Por Koichiro Matsuura *
Hemos recibido en legado un solo planeta. ¿Qué hemos hecho con él? La Tierra es hoy un patrimonio en peligro, y la propia especie humana corre riesgo.
La Organización de las Naciones Unidas para la Educación, la Ciencia y la Cultura (Unesco) acaba de publicar, bajo la dirección de Jérôme Bindé, la tercera antología de los “Coloquios del siglo XXI”, titulada Firmemos la paz con la Tierra (Ediciones Unesco/Icaria). Con la colaboración de 15 científicos y expertos de fama mundial, como Paul Crutzen, Nicolas Hulot, Javier Pérez de Cuéllar, Michel Serres, Mustafá Tolba, Haroldo Mattos de Lemos y Edward O. Wilson, hemos efectuado una radiografía prospectiva de la crisis ecológica mundial, formulando a la vez una serie de propuestas de acción, y lo esencial se resume en dicho artículo.
Después de la Conferencia de Bali y de los últimos informes del Grupo Intergubernamental de Expertos sobre los Cambios Climáticos (IPCC) debemos preguntarnos si hemos cobrado conciencia de la envergadura de los retos gigantescos que va a tener que afrontar la humanidad en un momento en que el tiempo empieza a faltarnos. No insistiré sobre el diagnóstico, ya que por desgracia el panorama es de sobra conocido: cambio climático, desertización, crisis mundial de los recursos hídricos, deforestación, deterioro de los océanos, erosión acelerada de la biodiversidad y contaminación de aire, suelo, agua dulce y mar.
Las consecuencias económicas y geopolíticas de una situación semejante se han empezado a cuantificar sólo de manera muy reciente. La guerra que hemos declarado a nuestro planeta puede costar tanto como una guerra mundial, tal como se ha señalado en el Informe Stern. Además, después de esa guerra contra la naturaleza corremos el riesgo de desembocar en la guerra de verdad, debido no sólo a la escasez cada vez mayor de energías fósiles y recursos naturales, sino también al desplazamiento de los 150 a 200 millones de “ecorrefugiados” que vaticinan los estudios prospectivos.

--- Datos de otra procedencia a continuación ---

Definition GeminiGenerate {N} (net : Network N) (apiKey model baseURL toolMode : string) : Provider N := fun n prompt tools history =>
  if String.eqb apiKey "" then (n, GenerateFailed (ErrText "gemini api key required")) else
  let mode := mode_of toolMode in
  let tools := tools_for mode tools prompt in
  match gemini_request prompt tools history mode with
  | None => (n, GenerateFailed (ErrText "invalid tool args"))
  | Some req =>
    match EncodeGemini req with
    | None => (n, GenerateFailed (ErrText "gemini: marshal request"))
    | Some body =>
      let '(n, x) := net n (gemini_url apiKey model baseURL) [("Content-Type", "application/json")] body in
      (n, read_exchange "gemini" (if String.eqb mode "text" then fun body => parseGeminiTextResponse body prompt history tools else parseGeminiResponse) x)
    end
  end.
End Gemini.

(** ** The text mode is one question and one answer *)

Section TextMode.
Context `{J : Json} `{GJ : GeminiJson} (lower : string -> string) {N W : Type} (net : Network N) (exec : ToolExecutor W) (ms : nat -> Z).
Context (key model base toolMode : string) (text_mode : mode_of lower toolMode = "text").

Lemma filter_tools_sub tools prompt name : toolExists name (tools_for lower "text" tools prompt) = true -> toolExists name tools = true.
Proof.
  unfold tools_for. change (String.eqb "text" "text") with true. cbv iota.
  assert (forall n t, t ∈ (match List.find (fun t => String.eqb (td_Name t) n) tools with Some t => [t] | None => [] end) -> t ∈ tools) as Hadd.
  { intros n t. destruct (List.find _ tools) eqn:E; [|by intros ?%elem_of_nil]. intros ->%list_elem_of_singleton.
    apply List.find_some in E as [E _]. by apply list_elem_of_In. }
  assert (forall t, t ∈ filterToolsForPrompt lower tools prompt -> t ∈ tools) as Hall.
  { intros t. unfold filterToolsForPrompt. repeat (case_if; [apply Hadd|]). by intros ?%elem_of_nil. }
  destruct (filterToolsForPrompt lower tools prompt) as [|t ts]; [done|]. unfold toolExists. rewrite !existsb_exists.
  intros (x & Hx & Hn). exists x. split; [|done]. apply list_elem_of_In, Hall. by apply list_elem_of_In.
Qed.

(** What a turn in text mode can be. *)
Lemma text_turn n prompt tools h r : (GeminiGenerate lower net key model base toolMode n prompt tools h).2 = Generated r ->
  rs_ToolCalls r = [] \/ (hasToolResult h = false /\ exists call, rs_ToolCalls r = [call] /\ toolExists (tc_Name call) tools = true).
Proof using text_mode.
  unfold GeminiGenerate. rewrite text_mode. destruct (String.eqb key ""); [done|]. destruct (gemini_request _ _ _ _); [|done].
  destruct (EncodeGemini _); [|done]. destruct (net _ _ _ _) as [n1 x]. cbn [snd]. change (String.eqb "text" "text") with true. cbv iota.
  intros H. apply read_exchange_inv in H as [body H]. unfold parseGeminiTextResponse in H.
  destruct (DecodeGemini body) as [[|[|part parts] rest]|]; [done|done| |done]. destruct (hasToolResult h); [injection H as <-; by left|].
  destruct (parseToolCallFromText _) as [|[name args]]; [done|]. destruct (String.eqb name "NO_TOOL"); [injection H as <-; by left|].
  destruct (toolExists name (tools_for lower "text" tools prompt)) eqn:Et; [|done]. apply filter_tools_sub in Et. cbn [negb] in H. right. split; [done|].
  destruct (fillToolArgsFromPrompt _ _ _ _); [| |done]; injection H as <-; by eexists.
Qed.

Definition settled (tools : list ToolDefinition) (log : list (list Turn)) (runs : list (string * string)) : Prop :=
  (length log <= 2)%nat /\ (length runs <= 1)%nat /\ Forall (fun run => toolExists run.1 tools = true) runs.

#[local] Ltac settle := intros [= <- <- <- <- <-]; split; [simpl; lia|split; [simpl; lia|by repeat constructor]].

(** The second question. *)
Lemma text_answer n1 w1 tools prompt call v steps strategy records n' log w' runs a : toolExists (tc_Name call) tools = true ->
  ask_loop (logged (GeminiGenerate lower net key model base toolMode)) (traced exec) ms prompt tools strategy steps (n1, [[]])
    (w1, [(tc_Name call, tc_Arguments call)]) [assistant_turn call; tool_turn (tc_Name call) v] records = ((n', log), (w', runs), a) ->
  settled tools log runs.
Proof using text_mode.
  intros Hex. destruct steps as [|steps]; cbn [ask_loop]; [settle|].
  unfold logged at 1. cbn [fst snd]. set (h := [assistant_turn call; _]). pose proof (text_turn n1 prompt tools h) as Hh.
  destruct (GeminiGenerate _ _ _ _ _ _ n1 prompt tools h) as [n2 res]. cbn [snd] in Hh.
  destruct res as [res| |]; [|settle..]. destruct (Hh res eq_refl) as [->|[Hno _]]; [settle|done].
Qed.

(** In text mode a question is settled in two exchanges: whatever the model writes, [Ask]
    puts at most two questions to it and runs at most one tool, which is one of those it
    was offered. *)
Theorem text_mode_settles n w tools prompt opts n' log w' runs a :
  Ask (Some (logged (GeminiGenerate lower net key model base toolMode))) (Some (traced exec)) ms (n, []) (w, []) tools prompt opts = ((n', log), (w', runs), a) ->
  (length log <= 2)%nat /\ (length runs <= 1)%nat /\ Forall (fun run => toolExists run.1 tools = true) runs.
Proof using text_mode.
  unfold Ask. destruct (String.eqb prompt ""); [settle|]. destruct (Z.to_nat (steps_of opts)) as [|steps]; cbn [ask_loop]; [settle|].
  unfold logged at 1. cbn [fst snd]. pose proof (text_turn n prompt tools []) as Ht.
  destruct (GeminiGenerate _ _ _ _ _ _ n prompt tools []) as [n1 res]. cbn [snd] in Ht. destruct res as [res| |]; [|settle..].
  destruct (Ht res eq_refl) as [->|(_ & call & -> & Hex)]; [settle|].
  cbn [call_tools]. rewrite traced_call. destruct (exec w (tc_Name call) (tc_Arguments call)) as [w1 called]. cbn [fst snd app].
  destruct called as [e|v]; [destruct (String.eqb (strategy_of opts) "continue"); [|settle]|]; by apply text_answer.
Qed.
End TextMode.

(** ** Schemas *)

(** No object of the value has the key. *)
Inductive without (key : string) : value -> Prop :=
| without_leaf v : match v with VList _ | VMap (Some _) => False | _ => True end -> without key v
| without_list l : (forall v, v ∈ l -> without key v) -> without key (VList l)
| without_map m : m !! key = None -> (forall k v, m !! k = Some v -> without key v) -> without key (VMap (Some m)).

(** A schema sent to Gemini has no [additionalProperties] at any depth. *)
Theorem stripAdditionalProperties_without v : without "additionalProperties" (stripAdditionalProperties v).
Proof.
  induction v as [v Hv|l IH|m IH] using value_induction.
  - destruct v as [| | | | | |[]]; done || by constructor.
  - cbn [stripAdditionalProperties]. apply without_list. intros v (x & -> & Hx)%list_elem_of_fmap. by apply IH.
  - cbn [stripAdditionalProperties]. apply without_map; [apply lookup_delete_eq|]. intros k v [_ Hk]%lookup_delete_Some.
    rewrite lookup_fmap in Hk. apply fmap_Some in Hk as (x & Hx & ->). by eapply IH.
Qed.

(** ** A run, and what can go wrong *)

#[local] Instance toy_json : Json :=
  { Unmarshal s := if String.eqb s "null" then Some VNull else if String.eqb s "{}" then Some (VMap (Some ∅)) else None;
    UnmarshalObject _ := None; UnmarshalArray _ := None;
    Marshal v := match v with VNum d => Some d | VMap (Some m) => Some ("trace_id=" +:+ as_string (m !! "trace_id")) | _ => None end;
    MarshalObject _ := None }.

Lo que consideramos “problemas” –empezando por el cambio climático– son más bien síntomas de un problema, el del crecimiento material en un mundo finito, cuya existencia ya fue señalada desde 1972 en el informe Los límites del crecimiento, presentado al Club de Roma. Dennis Meadows, coautor de ese texto, nos dice que en ese año “la humanidad estaba por debajo de sus límites, pero ahora está por encima de ellos”. Así lo atestiguan los datos relativos a la huella ecológica de la especie humana, calculados por el equipo de Mathis Wackernagel. En 1972, la utilización humana de los recursos de la Tierra se aproximaba a 85 por ciento del nivel sostenible a largo plazo, mientras hoy día se sitúa en torno a 125 por ciento de ese nivel.
En esas condiciones, ¿puede salvarse todavía la humanidad? Respondemos por la afirmativa a esa interrogante. Sí, la humanidad puede salvarse sin que la especie humana tenga que renunciar al desarrollo y a la lucha contra la pobreza. En vez de contraponer el crecimiento económico y el desarrollo sostenible, tenemos que armonizarlos.
Para lograr esa armonización necesitamos no sólo más ciencia, más sobriedad, menos materia y más acciones concretas, sino también más ética y política, en contra de lo que algunos puedan creer. Necesitamos, en definitiva, un nuevo contrato natural de la humanidad con la Tierra y una ética del futuro.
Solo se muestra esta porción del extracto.